* _Required work_:
For the string "that", find every matching line in the records and copy it.

Stored data entries:
┌────────

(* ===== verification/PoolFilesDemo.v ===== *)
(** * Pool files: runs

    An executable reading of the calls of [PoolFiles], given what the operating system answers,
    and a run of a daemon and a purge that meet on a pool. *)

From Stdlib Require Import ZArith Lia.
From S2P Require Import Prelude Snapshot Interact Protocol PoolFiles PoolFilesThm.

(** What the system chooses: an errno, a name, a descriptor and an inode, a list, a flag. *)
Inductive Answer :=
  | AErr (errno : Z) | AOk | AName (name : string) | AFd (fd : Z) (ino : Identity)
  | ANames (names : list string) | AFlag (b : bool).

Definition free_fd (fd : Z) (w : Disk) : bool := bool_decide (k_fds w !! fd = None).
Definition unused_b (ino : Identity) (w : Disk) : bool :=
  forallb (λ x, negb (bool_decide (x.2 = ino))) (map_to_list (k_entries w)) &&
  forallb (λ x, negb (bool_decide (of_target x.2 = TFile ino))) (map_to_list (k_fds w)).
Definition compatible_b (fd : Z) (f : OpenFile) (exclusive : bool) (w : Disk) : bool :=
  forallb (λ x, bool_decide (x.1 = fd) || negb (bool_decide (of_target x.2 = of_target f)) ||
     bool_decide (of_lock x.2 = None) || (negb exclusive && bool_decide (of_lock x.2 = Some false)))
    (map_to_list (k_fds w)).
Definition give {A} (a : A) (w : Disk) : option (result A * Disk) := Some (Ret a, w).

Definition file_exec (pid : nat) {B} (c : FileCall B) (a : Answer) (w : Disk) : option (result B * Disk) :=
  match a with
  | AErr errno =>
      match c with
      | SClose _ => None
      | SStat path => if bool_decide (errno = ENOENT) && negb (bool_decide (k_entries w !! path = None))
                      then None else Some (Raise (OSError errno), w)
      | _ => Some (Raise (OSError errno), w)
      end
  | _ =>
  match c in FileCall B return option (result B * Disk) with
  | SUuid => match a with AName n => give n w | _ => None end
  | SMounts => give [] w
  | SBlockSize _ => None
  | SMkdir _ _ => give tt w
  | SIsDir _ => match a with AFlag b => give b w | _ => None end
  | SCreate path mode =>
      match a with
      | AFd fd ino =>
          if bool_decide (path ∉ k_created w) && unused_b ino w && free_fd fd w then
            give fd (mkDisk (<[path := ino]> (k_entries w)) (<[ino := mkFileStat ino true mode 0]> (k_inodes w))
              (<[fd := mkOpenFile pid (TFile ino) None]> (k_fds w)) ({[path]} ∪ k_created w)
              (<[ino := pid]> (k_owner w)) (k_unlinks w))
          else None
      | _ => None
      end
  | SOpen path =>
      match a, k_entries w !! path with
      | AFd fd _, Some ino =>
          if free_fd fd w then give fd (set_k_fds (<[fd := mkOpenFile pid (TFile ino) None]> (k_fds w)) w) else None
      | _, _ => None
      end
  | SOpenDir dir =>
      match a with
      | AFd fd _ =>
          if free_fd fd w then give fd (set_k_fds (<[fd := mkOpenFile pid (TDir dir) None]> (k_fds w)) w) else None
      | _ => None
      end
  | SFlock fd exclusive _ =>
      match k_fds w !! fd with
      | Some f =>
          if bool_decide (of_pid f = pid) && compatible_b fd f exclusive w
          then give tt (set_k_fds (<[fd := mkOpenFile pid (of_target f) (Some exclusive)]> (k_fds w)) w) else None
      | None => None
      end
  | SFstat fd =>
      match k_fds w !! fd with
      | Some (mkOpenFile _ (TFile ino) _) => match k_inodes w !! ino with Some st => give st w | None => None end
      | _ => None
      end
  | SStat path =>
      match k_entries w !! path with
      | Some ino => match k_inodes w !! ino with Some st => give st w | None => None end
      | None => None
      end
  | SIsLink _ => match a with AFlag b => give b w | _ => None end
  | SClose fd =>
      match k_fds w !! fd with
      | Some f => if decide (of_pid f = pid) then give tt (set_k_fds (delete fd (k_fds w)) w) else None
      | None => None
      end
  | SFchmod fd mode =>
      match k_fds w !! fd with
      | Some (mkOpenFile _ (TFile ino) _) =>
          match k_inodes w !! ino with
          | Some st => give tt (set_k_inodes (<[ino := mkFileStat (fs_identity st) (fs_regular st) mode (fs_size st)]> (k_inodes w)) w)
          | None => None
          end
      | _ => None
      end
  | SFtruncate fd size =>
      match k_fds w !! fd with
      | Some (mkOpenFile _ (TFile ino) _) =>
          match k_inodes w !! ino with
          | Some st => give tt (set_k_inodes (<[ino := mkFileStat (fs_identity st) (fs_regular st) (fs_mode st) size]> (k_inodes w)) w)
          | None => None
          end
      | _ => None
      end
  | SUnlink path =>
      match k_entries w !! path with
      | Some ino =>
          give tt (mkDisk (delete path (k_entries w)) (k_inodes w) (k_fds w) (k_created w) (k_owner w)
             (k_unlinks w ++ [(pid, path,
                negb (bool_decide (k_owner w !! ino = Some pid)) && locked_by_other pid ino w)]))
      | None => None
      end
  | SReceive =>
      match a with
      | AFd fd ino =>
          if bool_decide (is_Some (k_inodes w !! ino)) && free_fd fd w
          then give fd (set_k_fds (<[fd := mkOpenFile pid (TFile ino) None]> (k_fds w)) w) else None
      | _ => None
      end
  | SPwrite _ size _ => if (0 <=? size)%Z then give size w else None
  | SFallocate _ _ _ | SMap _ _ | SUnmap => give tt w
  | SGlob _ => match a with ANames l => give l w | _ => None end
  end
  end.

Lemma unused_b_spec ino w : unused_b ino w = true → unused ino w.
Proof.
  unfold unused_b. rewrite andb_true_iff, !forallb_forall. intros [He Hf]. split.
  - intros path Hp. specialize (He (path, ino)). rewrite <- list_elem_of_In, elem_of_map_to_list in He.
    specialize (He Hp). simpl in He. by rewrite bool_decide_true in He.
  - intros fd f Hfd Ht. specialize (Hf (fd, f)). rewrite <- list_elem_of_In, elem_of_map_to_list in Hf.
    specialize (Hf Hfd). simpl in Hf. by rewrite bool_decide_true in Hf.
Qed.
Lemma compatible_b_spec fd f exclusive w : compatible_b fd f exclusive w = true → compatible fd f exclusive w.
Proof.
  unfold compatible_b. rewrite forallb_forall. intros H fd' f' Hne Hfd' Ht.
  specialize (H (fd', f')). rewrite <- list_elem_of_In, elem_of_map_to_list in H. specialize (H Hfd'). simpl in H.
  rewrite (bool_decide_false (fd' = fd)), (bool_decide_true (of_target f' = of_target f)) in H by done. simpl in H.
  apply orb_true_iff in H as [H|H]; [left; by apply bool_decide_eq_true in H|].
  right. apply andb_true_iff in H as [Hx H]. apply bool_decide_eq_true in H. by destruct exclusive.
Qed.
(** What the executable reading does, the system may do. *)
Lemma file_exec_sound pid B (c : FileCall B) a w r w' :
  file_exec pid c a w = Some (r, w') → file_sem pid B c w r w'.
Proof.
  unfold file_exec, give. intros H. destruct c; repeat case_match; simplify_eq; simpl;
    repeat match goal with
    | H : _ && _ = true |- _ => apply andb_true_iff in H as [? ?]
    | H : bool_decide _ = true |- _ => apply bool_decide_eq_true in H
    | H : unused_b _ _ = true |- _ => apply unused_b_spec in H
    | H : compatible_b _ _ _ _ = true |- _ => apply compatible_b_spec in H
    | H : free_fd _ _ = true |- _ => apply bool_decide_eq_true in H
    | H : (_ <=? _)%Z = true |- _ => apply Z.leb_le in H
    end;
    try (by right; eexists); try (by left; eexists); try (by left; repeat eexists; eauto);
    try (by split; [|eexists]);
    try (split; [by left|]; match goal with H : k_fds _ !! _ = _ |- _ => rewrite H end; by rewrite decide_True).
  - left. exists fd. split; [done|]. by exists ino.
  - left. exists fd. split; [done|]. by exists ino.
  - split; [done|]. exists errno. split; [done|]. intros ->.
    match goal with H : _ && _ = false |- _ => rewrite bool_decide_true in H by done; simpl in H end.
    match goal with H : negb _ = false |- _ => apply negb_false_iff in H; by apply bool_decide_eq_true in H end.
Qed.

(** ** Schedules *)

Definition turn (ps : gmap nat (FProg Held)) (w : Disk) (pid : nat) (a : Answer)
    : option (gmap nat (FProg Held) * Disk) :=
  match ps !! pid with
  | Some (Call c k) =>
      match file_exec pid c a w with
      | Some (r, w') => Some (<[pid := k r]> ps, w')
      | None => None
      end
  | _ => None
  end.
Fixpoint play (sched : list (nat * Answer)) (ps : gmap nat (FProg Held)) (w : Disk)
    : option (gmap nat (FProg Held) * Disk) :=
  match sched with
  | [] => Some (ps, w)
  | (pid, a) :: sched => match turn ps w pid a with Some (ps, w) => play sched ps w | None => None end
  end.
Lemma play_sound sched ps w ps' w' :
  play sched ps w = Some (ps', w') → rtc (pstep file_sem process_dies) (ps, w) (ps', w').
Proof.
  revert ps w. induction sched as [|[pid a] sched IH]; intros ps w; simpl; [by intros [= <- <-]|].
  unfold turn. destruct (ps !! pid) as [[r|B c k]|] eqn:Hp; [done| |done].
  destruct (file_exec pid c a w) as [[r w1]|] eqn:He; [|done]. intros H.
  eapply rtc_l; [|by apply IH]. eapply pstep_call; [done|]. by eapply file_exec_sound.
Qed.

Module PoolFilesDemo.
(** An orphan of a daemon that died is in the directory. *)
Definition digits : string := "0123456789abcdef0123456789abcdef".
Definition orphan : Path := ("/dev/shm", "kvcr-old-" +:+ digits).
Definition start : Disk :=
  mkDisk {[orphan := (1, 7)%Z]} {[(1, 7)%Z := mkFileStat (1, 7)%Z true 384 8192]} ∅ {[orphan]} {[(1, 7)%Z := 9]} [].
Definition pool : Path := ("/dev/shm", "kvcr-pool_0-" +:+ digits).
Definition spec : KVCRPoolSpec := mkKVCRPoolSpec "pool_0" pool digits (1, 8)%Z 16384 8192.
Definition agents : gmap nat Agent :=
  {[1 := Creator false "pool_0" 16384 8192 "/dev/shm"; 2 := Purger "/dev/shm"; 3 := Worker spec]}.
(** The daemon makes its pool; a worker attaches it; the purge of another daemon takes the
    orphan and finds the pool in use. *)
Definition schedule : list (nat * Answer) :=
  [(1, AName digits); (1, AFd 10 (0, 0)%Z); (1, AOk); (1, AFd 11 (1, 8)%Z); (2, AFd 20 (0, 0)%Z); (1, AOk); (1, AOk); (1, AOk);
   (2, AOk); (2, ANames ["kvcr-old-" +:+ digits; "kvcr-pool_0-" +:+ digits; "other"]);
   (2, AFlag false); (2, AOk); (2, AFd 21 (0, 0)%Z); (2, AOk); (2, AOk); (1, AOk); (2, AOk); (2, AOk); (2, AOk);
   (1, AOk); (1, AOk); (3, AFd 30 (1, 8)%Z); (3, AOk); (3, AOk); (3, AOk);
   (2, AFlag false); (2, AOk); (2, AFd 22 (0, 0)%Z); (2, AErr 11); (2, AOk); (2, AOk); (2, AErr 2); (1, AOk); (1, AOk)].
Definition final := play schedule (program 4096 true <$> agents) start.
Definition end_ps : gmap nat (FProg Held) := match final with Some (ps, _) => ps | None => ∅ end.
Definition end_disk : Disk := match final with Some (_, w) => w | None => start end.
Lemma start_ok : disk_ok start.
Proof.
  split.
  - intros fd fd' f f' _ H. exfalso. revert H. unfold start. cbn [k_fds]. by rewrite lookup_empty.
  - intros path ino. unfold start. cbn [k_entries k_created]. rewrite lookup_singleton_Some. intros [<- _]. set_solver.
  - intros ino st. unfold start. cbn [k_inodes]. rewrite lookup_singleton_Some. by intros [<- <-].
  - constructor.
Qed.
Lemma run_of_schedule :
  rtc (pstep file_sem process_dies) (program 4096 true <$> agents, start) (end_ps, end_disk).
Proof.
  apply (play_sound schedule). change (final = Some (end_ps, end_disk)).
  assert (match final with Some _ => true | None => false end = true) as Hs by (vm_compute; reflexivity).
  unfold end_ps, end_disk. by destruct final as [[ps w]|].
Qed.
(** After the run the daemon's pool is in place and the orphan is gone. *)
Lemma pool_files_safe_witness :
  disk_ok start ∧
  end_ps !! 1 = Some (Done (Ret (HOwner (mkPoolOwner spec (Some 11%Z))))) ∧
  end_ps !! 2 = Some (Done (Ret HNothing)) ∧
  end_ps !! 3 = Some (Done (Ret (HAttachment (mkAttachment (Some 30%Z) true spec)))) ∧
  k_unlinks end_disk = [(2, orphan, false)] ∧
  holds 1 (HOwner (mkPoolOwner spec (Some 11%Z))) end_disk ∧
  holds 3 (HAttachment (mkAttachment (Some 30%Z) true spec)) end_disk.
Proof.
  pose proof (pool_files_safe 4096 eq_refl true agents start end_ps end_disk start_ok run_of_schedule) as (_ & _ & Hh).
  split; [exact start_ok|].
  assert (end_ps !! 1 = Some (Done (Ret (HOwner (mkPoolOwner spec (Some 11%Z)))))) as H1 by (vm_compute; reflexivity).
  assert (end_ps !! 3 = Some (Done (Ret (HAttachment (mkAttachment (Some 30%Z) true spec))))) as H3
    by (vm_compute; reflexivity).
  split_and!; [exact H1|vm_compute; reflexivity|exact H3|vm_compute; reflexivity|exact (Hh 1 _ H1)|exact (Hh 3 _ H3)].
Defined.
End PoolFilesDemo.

└────────

* _Expected output_:
    and a run of a daemon and a purge that meet on a pool. *)
(** An orphan of a daemon that died is in the directory. *)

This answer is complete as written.